___ Given information

(** One step of a handler: the invariant goes along, and later cases hold for
    every answer of the channel. *)
Ltac ril_intros := intros; repeat match goal with x : unit |- _ => destruct x end.
Tactic Notation "ril_use" uconstr(H) :=
  first [eapply H; [exact _|eassumption|ril_intros] | eapply H; [eassumption|ril_intros]].
Tactic Notation "ril_use_line" uconstr(H) :=
  first [eapply H; [exact _|reflexivity|eassumption|ril_intros] | eapply H; [reflexivity|eassumption|ril_intros]].
Ltac ril_step :=
  match goal with
  | |- wp _ (mret _) _ _ => apply wp_ret
  | |- wp _ (_ ≫= _) _ _ => apply wp_bind
  | |- wp _ get_vars _ _ => apply wp_get
  | |- wp _ (complete _ _) _ _ => eapply wp_complete; [eassumption|ril_intros]
  | |- wp _ (unsolicited _ _) _ _ => eapply wp_unsolicited; [eassumption|ril_intros]
  | |- wp _ (emit _) _ _ => eapply wp_event; [reflexivity|eassumption|ril_intros]
  | |- wp _ (send _) _ _ => ril_use wp_send
  | |- wp _ (command_null _) _ _ => ril_use wp_command_null
  | |- wp _ shut _ _ => ril_use wp_shut
  | |- wp _ handshake _ _ => ril_use wp_handshake
  | |- wp _ (ask _) _ _ => ril_use wp_ask
  | |- wp _ (ask_ne _) _ _ => ril_use wp_ask_ne
  | |- wp _ (ask_line _) _ _ => ril_use_line wp_ask_line
  | |- wp _ (ask_line_ne _) _ _ => ril_use_line wp_ask_line_ne
  | |- wp _ (match ?x with _ => _ end) _ _ => destruct x
  | |- wp _ (let '_ := ?x in _) _ _ => destruct x
  | |- good _ _ => eassumption
  end.
Ltac ril_auto := repeat ril_step.

(** The modem information of the current state is well typed. *)
Ltac ril_mdm :=
  match goal with H : good _ ?s |- wp _ _ _ ?s => pose proof (ok_mdm _ (good_vars _ _ H)) as (? & ? & ? & ?) end.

______

**About this task:**
The lines from the one holding "(** The modem" through the end of the listing above are to be written out exactly, both ends included, and no others.

**Worked solution:**
(** The modem information of the current state is well typed. *)
Ltac ril_mdm :=
  match goal with H : good _ ?s |- wp _ _ _ ?s => pose proof (ok_mdm _ (good_vars _ _ H)) as (? & ? & ? & ?) end.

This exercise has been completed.